The bond issue and its aftermath also reveal a lack of consensus in North Miami’s varied Haitian-American community.

Entrepreneur and promoter Ringo Cayard did his bit in April to destroy the bond issue via Creole radio, in a parallel, and entirely separate, effort from the NoGo Bond movement. Cayard organized the city’s Mardi Gras festival in early 2017 at a cost of more than $250,000 in city money. In February he met with city manager Larry Spring, pressing him for more money for affordable housing and an expanded water plant. At some point, they fell out, and Cayard took to the radio, saying the city was ignoring the needs of the poor.

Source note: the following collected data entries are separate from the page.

(* ===== verification/MailboxStore.v ===== *)
(** * MailboxStore: the deposit table of the mailbox server

    [crates/mailbox/src/store.rs].  The [deposits] table is the list of its rows;
    the mutex over the connection is the [poisoned] flag every operation tests
    first.  [insert] is written as the body of its transaction, with the caps
    checked and expired rows evicted in the order of the source, and committed
    by [Prelude.transaction]; the random deposit id is an argument, and a
    collision with a stored id is the primary-key error SQLite reports. *)

From S2P Require Import Prelude MailboxProtocol.

(** A row of [deposits] ([migrations/0001_init.sql]). *)
Record DepositRow : Type := mkDepositRow {
  deposit_id : bytes;
  recipient_hash : bytes;
  ciphertext : bytes;
  deposited_at : Z;
  expires_at : Z
}.

Record Store : Type := mkStore { rows : list DepositRow; poisoned : bool }.

(** One row as [fetch] returns it. *)
Record StoredDeposit : Type := mkStoredDeposit {
  sd_deposit_id : bytes;
  sd_ciphertext : bytes;
  sd_received_at : Z
}.

#[export] Instance DepositRow_eq_decision : EqDecision DepositRow.
Proof. solve_decision. Defined.

(** [self.conn.lock().map_err(|_| Poisoned)?] around an operation. *)
Definition with_lock {T} (s : Store)
    (op : list DepositRow → list DepositRow * result T MailboxError)
    : Store * result T MailboxError :=
  if poisoned s then (s, Err (MbStorage StoragePoisoned))
  else let '(rows', r) := op (rows s) in (mkStore rows' false, r).

(** [LENGTH(ciphertext)]. *)
Definition size_of (r : DepositRow) : Z := len (ciphertext r).

Definition for_recipient (rh : bytes) (rs : list DepositRow) : list DepositRow :=
  filter (λ r, recipient_hash r = rh) rs.

(** [COALESCE(SUM(LENGTH(ciphertext)), 0)] read as an [i64]; SQLite reports a
    sum past the [i64] range as an error, which the callers turn into 0. *)
Definition sum_length (rs : list DepositRow) : Z :=
  let total := sum_by size_of rs in if decide (total ≤ i64_max) then total else 0.

(** [COUNT(DISTINCT recipient_hash)]. *)
Definition count_recipients (rs : list DepositRow) : Z :=
  len (remove_dups (recipient_hash <$> rs)).

Definition delete_by_id (id : bytes) (rs : list DepositRow) : list DepositRow :=
  filter (λ r, deposit_id r ≠ id) rs.

(** The loop of both eviction functions: delete candidates in order until
    enough bytes are freed. *)
Fixpoint evict_loop (candidates : list DepositRow) (freed target_bytes : Z)
    (rs : list DepositRow) : list DepositRow :=
  match candidates with
  | [] => rs
  | c :: candidates' =>
      let rs' := delete_by_id (deposit_id c) rs in
      let freed' := u64_saturating_add freed (size_of c) in
      if decide (target_bytes ≤ freed') then rs'
      else evict_loop candidates' freed' target_bytes rs'
  end.

Definition evict_expired_for (rh : bytes) (target_bytes now : Z) (rs : list DepositRow)
    : list DepositRow :=
  evict_loop
    (order_by deposited_at (filter (λ r, recipient_hash r = rh ∧ expires_at r < now) rs))
    0 target_bytes rs.

Definition evict_expired_global (target_bytes now : Z) (rs : list DepositRow) : list DepositRow :=
  evict_loop (order_by deposited_at (filter (λ r, expires_at r < now) rs)) 0 target_bytes rs.

(** The per-recipient byte cap, with its eviction. *)
Definition check_recipient_cap (rh : bytes) (new_len cap now : Z) (rs : list DepositRow)
    : result (list DepositRow) MailboxError :=
  let existing_bytes := sum_length (for_recipient rh rs) in
  if decide (u64_add existing_bytes new_len > cap) then
    let to_free := u64_sub (u64_add existing_bytes new_len) cap in
    let rs' := evict_expired_for rh to_free now rs in
    let existing_bytes' := sum_length (for_recipient rh rs') in
    if decide (u64_add existing_bytes' new_len > cap)
    then Err (MbPolicy RecipientFull)
    else Ok rs'
  else Ok rs.

(** The distinct-recipient cap, for a recipient with no stored row. *)
Definition check_recipient_limit (rh : bytes) (max_recipients : Z) (rs : list DepositRow)
    : result unit MailboxError :=
  if decide (len (for_recipient rh rs) = 0) then
    if decide (max_recipients ≤ Z.max (count_recipients rs) 0)
    then Err (MbPolicy RecipientLimit)
    else Ok ()
  else Ok ().

(** The global byte cap, with its eviction. *)
Definition check_global_cap (new_len cap now : Z) (rs : list DepositRow)
    : result (list DepositRow) MailboxError :=
  let total_bytes := Z.max (sum_length rs) 0 in
  if decide (u64_add total_bytes new_len > cap) then
    let to_free := u64_sub (u64_add total_bytes new_len) cap in
    let rs' := evict_expired_global to_free now rs in
    let total_bytes' := Z.max (sum_length rs') 0 in
    if decide (u64_add total_bytes' new_len > cap)
    then Err (MbPolicy ServerFull)
    else Ok rs'
  else Ok rs.

(** [INSERT INTO deposits]: [deposit_id] is the primary key. *)
Definition insert_row (r : DepositRow) (rs : list DepositRow)
    : result (list DepositRow) MailboxError :=
  if decide (deposit_id r ∈ deposit_id <$> rs)
  then Err (MbStorage (Sqlite "UNIQUE constraint failed: deposits.deposit_id"))
  else Ok (rs ++ [r]).

(** [Store::insert]; [id] is the 16 bytes drawn from the thread's generator. *)
Definition insert (s : Store) (rh ct : bytes) (deposited expires : Z)
    (recipient_cap_bytes global_storage_cap_bytes max_recipients now : Z) (id : bytes)
    : Store * result bytes MailboxError :=
  with_lock s (λ rs, transaction rs (λ rs,
    let new_len := u64_try_from_or_max (len ct) in
    let? rs1 := check_recipient_cap rh new_len recipient_cap_bytes now rs in
    let? _ := check_recipient_limit rh max_recipients rs1 in
    let? rs2 := check_global_cap new_len global_storage_cap_bytes now rs1 in
    let? rs3 := insert_row (mkDepositRow id rh ct deposited expires) rs2 in
    Ok (rs3, id))).

(** [Store::fetch]. *)
Definition fetch (s : Store) (rh : bytes) (now : Z)
    : Store * result (list StoredDeposit) MailboxError :=
  with_lock s (λ rs,
    let selected := order_by deposited_at (filter (λ r, recipient_hash r = rh ∧ expires_at r > now) rs) in
    (rs, Ok ((λ r, mkStoredDeposit
                     (if decide (len (deposit_id r) = 16) then deposit_id r else fill 16 Byte.x00)
                     (ciphertext r) (deposited_at r)) <$> selected))).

“Retirees cannot even pay the water bill,” Cayard says. “I took this stand against this bond in defense of cultural preservation. Issues will affect people in a personal way for a generation to come. This bond by design would have increased people’s already growing property taxes. It would have been self-serving for some, but not for the minority community.”

Less familiar names and groups are starting to spring up, as well. One is Citizens United for Progress (CUP), a reform-minded fledgling group of Haitian-American professionals, spearheaded by Marcel Denis, a lawyer and Afro-Caribbean historian.

“Some of our members were very active in letting the community know that they should not go for the bond,” Denis recalls. “The rationale didn’t make any sense. It’s a ruse for the city to come into funding so they can pay for the multiple people suing them.”

Clinics and cranes alone will not sweeten the mood, but there is clearly a growing hunger for new ideas and fresher faces.